What to work on
Every line in the listing below from the one with "else if Qleb (u x) 0 then" through the one with "Definition interval_pow (x" is to be reproduced exactly, both ends included; leave out the rest.

Records to use
--- --- ---

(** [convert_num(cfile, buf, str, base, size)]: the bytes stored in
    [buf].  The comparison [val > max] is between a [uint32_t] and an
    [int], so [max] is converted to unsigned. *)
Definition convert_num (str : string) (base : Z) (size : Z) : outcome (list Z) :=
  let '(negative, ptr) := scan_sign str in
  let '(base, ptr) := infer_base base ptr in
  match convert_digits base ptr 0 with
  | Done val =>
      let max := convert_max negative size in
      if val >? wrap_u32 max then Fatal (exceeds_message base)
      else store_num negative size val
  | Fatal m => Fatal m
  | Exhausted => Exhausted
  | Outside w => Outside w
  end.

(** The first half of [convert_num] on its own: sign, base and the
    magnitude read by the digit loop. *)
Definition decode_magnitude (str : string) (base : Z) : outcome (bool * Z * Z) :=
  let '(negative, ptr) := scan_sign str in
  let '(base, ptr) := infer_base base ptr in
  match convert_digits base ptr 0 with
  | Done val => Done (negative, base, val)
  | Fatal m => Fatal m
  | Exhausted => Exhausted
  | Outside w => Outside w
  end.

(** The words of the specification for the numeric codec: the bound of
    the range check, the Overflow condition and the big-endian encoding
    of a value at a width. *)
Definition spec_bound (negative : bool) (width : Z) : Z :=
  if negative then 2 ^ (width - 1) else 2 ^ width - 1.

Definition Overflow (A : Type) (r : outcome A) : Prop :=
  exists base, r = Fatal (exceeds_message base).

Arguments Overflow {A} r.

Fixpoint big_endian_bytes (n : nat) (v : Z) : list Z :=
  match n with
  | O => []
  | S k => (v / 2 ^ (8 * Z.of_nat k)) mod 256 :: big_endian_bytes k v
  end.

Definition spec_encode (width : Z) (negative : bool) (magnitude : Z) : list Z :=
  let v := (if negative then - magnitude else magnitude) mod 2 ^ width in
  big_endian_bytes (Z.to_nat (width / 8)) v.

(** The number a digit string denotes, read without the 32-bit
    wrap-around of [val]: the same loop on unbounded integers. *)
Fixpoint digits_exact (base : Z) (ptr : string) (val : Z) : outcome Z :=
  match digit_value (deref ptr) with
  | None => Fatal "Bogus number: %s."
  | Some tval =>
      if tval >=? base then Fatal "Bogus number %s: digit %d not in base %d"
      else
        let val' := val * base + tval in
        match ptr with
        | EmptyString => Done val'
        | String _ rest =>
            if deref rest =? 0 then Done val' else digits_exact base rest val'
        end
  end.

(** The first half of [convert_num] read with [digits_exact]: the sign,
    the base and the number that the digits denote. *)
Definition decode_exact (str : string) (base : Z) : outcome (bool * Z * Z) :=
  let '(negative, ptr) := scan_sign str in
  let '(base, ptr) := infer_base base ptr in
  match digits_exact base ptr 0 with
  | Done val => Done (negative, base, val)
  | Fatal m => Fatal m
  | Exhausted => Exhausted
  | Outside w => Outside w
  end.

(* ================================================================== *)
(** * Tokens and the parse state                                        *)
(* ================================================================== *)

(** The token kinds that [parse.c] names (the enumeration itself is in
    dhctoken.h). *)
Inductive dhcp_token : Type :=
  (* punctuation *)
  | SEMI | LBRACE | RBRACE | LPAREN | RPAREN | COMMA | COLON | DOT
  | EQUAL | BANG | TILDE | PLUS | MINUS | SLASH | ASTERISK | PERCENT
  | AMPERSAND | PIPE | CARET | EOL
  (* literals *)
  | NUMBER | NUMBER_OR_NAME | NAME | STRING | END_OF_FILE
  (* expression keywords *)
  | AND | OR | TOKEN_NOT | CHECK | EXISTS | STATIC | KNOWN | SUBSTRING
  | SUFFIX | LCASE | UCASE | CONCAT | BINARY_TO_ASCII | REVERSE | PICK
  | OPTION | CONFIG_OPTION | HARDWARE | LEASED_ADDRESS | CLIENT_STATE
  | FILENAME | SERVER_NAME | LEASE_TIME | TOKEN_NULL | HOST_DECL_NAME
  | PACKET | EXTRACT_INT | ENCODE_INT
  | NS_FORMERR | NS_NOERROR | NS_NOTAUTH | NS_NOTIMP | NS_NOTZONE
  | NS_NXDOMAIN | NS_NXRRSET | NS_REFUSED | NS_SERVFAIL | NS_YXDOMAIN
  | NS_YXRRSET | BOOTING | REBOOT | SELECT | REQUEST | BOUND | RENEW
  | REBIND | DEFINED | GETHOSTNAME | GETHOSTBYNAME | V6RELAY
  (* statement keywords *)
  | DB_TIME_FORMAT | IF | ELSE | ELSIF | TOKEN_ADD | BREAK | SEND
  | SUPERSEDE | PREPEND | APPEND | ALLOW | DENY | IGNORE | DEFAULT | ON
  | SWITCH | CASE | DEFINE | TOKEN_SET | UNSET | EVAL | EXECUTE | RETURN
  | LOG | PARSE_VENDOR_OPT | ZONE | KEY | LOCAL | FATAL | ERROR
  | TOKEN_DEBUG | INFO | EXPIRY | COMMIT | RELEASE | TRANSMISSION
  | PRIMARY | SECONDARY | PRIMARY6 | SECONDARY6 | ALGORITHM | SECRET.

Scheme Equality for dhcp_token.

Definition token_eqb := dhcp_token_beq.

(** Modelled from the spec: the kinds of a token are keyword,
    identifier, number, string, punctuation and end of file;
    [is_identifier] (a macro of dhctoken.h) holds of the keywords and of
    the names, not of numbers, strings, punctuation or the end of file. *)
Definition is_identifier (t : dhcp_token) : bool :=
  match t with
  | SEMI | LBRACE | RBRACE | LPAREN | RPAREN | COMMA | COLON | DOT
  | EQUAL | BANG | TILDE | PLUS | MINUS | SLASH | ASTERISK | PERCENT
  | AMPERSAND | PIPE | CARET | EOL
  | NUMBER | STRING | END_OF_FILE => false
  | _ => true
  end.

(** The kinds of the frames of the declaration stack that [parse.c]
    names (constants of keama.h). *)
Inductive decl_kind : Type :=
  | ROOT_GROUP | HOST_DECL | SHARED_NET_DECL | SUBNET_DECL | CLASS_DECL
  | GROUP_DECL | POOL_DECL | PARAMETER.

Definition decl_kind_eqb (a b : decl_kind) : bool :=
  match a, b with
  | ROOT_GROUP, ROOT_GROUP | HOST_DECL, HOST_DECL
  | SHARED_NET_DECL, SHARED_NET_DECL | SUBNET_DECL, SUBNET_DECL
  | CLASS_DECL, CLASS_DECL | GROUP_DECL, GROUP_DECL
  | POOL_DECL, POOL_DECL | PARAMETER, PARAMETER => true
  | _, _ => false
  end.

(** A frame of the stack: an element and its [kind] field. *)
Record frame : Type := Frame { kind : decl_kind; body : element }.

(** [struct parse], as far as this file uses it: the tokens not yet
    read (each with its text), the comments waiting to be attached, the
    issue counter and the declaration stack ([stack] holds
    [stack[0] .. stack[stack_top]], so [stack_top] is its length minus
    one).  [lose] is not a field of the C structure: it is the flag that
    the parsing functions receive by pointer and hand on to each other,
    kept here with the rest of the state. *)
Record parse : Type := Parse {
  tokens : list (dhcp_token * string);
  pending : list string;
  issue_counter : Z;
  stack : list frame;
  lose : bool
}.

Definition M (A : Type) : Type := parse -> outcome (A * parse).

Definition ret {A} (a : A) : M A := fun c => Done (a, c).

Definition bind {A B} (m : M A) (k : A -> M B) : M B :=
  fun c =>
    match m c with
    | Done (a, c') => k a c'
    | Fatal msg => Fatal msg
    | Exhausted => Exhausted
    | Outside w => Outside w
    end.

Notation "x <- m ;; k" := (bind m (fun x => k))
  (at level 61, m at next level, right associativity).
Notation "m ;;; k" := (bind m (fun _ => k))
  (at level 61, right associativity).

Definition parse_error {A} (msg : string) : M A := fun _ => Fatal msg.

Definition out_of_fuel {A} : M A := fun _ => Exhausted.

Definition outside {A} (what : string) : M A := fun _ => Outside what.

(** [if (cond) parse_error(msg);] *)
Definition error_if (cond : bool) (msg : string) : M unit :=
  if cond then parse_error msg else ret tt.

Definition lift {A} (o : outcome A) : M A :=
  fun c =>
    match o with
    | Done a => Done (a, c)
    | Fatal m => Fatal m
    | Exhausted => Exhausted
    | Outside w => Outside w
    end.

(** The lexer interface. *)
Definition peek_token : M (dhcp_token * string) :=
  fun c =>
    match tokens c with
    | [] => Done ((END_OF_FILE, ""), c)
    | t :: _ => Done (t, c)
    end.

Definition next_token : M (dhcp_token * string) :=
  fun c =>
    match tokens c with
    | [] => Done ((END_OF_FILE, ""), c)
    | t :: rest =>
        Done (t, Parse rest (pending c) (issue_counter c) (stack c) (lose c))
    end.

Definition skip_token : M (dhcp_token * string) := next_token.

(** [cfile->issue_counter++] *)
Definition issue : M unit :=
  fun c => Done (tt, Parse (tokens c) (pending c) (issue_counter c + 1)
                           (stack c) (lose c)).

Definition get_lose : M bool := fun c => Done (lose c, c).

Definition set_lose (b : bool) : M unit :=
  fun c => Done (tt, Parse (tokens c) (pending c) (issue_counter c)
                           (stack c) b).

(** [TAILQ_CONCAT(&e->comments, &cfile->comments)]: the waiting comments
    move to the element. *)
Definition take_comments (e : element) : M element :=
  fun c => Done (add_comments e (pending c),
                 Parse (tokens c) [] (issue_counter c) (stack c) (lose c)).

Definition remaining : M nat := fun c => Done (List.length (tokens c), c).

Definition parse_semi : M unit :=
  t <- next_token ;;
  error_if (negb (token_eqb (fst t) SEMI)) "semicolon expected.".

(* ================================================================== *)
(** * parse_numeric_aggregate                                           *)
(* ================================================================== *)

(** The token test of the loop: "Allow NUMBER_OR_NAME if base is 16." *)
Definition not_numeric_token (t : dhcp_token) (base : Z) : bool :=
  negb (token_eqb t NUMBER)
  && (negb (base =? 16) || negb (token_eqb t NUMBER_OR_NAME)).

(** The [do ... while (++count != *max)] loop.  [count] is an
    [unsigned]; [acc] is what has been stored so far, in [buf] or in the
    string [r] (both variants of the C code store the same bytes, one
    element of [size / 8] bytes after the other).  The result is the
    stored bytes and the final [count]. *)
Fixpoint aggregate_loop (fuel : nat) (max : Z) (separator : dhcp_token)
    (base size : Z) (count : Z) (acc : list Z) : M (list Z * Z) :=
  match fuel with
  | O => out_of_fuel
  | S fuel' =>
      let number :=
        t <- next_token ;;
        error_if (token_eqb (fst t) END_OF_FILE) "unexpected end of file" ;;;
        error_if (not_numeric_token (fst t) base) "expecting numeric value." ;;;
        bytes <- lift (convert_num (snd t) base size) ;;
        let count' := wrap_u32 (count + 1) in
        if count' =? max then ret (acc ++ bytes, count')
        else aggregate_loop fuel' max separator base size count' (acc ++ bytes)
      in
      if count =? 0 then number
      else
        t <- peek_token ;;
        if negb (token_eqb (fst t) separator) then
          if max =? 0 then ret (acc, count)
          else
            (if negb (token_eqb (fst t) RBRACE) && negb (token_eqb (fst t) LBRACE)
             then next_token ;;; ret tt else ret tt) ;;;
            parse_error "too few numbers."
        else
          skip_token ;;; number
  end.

--- --- ---

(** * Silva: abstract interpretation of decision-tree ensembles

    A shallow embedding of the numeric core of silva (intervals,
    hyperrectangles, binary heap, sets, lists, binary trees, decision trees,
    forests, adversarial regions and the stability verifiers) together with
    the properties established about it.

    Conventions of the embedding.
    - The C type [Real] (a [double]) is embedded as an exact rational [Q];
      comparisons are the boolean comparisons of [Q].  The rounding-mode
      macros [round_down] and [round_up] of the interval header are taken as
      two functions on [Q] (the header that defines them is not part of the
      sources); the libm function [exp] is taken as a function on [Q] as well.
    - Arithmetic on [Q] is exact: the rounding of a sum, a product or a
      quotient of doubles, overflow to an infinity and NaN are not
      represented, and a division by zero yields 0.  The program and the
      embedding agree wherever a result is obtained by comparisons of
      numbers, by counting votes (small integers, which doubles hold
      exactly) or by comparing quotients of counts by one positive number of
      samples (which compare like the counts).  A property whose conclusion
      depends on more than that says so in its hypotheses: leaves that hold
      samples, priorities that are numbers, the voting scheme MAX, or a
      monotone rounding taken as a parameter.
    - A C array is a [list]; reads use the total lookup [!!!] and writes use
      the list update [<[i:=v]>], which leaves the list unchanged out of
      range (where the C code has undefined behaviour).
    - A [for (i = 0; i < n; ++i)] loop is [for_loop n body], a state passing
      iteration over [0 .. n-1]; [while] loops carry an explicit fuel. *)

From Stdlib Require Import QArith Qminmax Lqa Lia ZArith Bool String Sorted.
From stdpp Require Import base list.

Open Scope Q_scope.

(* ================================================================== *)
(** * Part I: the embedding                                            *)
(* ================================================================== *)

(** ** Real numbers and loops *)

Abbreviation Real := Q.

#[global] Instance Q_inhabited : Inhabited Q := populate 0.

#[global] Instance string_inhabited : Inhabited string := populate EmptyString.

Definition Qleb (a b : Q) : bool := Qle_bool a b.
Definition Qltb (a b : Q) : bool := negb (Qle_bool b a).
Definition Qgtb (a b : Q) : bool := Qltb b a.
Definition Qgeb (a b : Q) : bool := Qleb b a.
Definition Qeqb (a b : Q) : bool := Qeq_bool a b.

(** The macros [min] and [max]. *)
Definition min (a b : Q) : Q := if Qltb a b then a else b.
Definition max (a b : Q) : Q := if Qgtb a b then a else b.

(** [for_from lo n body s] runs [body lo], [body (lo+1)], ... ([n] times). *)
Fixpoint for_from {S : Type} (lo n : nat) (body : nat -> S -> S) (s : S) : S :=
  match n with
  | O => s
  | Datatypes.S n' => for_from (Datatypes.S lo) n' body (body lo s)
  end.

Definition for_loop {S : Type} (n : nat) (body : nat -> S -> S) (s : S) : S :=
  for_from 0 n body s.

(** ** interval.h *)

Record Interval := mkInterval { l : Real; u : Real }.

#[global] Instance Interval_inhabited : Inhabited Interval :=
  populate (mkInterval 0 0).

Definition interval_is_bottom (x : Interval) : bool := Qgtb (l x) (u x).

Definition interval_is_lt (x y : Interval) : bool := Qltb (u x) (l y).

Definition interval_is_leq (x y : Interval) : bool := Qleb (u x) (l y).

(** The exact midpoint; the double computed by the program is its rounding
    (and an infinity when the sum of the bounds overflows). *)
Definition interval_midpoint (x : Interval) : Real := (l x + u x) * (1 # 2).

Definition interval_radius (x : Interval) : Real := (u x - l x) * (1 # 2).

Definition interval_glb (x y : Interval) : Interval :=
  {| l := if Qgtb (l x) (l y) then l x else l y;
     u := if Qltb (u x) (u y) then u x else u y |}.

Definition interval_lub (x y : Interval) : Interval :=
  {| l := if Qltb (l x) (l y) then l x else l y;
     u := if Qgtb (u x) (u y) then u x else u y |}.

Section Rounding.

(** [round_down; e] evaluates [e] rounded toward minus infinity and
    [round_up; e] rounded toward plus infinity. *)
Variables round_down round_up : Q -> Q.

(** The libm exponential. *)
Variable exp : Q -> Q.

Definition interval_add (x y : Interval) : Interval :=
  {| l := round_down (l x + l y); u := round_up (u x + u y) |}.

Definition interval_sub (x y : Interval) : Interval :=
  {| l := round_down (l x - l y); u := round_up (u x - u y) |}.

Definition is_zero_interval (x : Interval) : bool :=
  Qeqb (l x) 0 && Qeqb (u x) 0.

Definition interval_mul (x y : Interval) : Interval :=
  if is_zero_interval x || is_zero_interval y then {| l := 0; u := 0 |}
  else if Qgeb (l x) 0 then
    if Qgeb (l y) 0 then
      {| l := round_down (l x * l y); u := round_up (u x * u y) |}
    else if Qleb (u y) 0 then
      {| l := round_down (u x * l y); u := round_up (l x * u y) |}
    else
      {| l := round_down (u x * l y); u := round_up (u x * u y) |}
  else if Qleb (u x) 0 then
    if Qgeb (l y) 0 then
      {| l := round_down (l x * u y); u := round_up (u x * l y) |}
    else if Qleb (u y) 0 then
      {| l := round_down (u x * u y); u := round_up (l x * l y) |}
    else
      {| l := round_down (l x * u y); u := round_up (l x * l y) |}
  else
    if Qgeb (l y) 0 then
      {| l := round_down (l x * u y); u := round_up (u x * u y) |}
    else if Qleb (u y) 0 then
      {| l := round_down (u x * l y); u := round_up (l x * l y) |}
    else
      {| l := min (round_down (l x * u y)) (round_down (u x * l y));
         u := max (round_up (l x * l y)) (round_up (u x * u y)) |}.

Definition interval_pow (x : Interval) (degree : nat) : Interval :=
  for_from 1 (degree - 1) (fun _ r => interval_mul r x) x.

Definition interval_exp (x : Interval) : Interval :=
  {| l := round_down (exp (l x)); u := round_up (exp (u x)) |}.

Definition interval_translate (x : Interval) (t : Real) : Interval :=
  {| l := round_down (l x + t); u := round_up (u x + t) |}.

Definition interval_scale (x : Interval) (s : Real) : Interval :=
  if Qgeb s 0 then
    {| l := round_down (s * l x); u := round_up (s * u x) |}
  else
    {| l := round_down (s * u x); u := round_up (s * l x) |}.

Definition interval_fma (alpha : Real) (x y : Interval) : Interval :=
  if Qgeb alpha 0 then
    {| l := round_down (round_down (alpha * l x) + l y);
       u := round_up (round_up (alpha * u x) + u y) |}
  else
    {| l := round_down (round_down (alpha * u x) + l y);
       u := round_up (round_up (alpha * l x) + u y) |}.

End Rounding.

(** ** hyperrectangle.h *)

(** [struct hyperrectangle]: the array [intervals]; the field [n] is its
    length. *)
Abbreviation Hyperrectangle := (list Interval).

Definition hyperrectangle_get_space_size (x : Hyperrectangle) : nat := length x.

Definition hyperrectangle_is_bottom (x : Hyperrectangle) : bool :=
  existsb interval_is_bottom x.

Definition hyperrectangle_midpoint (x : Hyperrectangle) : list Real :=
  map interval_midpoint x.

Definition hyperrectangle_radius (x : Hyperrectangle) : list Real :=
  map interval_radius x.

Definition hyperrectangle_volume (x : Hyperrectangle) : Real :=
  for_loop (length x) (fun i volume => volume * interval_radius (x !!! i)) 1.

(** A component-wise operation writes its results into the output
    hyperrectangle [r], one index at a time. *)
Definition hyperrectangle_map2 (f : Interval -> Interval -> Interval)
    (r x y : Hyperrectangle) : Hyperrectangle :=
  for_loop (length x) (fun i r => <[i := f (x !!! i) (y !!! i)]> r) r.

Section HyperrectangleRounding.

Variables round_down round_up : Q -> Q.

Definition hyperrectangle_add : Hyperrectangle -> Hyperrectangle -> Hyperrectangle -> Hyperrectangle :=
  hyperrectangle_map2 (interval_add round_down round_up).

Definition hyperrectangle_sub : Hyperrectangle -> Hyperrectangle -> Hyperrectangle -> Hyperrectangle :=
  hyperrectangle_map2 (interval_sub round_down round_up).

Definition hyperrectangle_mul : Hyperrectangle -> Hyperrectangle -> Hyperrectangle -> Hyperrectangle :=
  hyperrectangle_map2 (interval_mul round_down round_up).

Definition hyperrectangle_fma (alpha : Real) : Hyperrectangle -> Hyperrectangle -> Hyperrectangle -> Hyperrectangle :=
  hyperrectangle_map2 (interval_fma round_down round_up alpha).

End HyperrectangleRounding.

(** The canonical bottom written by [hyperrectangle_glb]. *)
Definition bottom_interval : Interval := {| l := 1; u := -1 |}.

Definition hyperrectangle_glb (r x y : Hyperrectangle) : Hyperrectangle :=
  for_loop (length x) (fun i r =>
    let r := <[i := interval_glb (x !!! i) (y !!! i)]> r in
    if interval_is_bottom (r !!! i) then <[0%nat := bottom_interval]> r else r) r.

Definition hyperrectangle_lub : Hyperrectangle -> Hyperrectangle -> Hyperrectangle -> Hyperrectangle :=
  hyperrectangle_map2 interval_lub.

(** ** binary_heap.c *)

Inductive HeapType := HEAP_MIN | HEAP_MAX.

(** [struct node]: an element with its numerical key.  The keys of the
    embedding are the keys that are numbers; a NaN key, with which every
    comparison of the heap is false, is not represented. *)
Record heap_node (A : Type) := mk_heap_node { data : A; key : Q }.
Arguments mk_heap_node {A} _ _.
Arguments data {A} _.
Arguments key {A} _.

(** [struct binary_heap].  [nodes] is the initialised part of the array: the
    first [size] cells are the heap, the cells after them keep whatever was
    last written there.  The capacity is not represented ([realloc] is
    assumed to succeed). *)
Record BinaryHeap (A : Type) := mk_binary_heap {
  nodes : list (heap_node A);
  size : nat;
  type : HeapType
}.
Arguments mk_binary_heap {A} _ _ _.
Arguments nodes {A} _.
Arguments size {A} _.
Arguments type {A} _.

--- --- ---

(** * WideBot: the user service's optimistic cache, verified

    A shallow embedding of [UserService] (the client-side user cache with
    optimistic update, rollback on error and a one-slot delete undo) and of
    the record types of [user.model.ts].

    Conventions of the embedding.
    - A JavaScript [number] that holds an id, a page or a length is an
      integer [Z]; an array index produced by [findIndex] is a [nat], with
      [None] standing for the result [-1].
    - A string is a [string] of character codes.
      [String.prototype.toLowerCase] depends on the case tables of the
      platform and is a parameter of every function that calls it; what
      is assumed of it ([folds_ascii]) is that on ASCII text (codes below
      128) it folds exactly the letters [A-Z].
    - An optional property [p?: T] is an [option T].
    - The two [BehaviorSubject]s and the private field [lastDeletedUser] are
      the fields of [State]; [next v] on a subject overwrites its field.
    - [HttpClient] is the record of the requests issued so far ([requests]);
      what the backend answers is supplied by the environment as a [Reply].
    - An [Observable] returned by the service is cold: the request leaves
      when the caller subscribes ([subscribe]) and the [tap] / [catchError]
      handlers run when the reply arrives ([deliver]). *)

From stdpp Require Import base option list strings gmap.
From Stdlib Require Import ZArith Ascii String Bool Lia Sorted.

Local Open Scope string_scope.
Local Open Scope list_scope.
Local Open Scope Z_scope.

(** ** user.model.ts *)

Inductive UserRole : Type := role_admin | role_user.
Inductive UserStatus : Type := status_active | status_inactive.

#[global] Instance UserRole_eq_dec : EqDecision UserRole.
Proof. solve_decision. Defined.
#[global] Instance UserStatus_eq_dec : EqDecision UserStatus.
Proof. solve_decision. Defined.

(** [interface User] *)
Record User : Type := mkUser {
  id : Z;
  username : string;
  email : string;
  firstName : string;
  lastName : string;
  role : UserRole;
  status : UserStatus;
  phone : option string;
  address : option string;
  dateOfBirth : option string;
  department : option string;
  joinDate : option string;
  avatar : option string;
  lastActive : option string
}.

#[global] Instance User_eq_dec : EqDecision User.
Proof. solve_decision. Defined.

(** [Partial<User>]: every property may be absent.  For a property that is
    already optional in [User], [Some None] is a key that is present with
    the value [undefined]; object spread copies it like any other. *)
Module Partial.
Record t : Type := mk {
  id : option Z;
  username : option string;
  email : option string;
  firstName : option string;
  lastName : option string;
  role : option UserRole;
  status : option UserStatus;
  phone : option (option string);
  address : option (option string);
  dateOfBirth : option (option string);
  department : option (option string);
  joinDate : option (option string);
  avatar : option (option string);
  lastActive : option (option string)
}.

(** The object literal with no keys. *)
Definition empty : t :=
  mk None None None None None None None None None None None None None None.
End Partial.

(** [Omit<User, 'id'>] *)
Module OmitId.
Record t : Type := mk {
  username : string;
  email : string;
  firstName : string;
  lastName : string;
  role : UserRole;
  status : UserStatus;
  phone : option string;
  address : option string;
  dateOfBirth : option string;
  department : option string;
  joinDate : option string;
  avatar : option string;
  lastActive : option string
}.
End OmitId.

--- --- ---

Solution
  else if Qleb (u x) 0 then
    if Qgeb (l y) 0 then
      {| l := round_down (l x * u y); u := round_up (u x * l y) |}
    else if Qleb (u y) 0 then
      {| l := round_down (u x * u y); u := round_up (l x * l y) |}
    else
      {| l := round_down (l x * u y); u := round_up (l x * l y) |}
  else
    if Qgeb (l y) 0 then
      {| l := round_down (l x * u y); u := round_up (u x * u y) |}
    else if Qleb (u y) 0 then
      {| l := round_down (u x * l y); u := round_up (l x * l y) |}
    else
      {| l := min (round_down (l x * u y)) (round_down (u x * l y));
         u := max (round_up (l x * l y)) (round_up (u x * u y)) |}.

Definition interval_pow (x : Interval) (degree : nat) : Interval :=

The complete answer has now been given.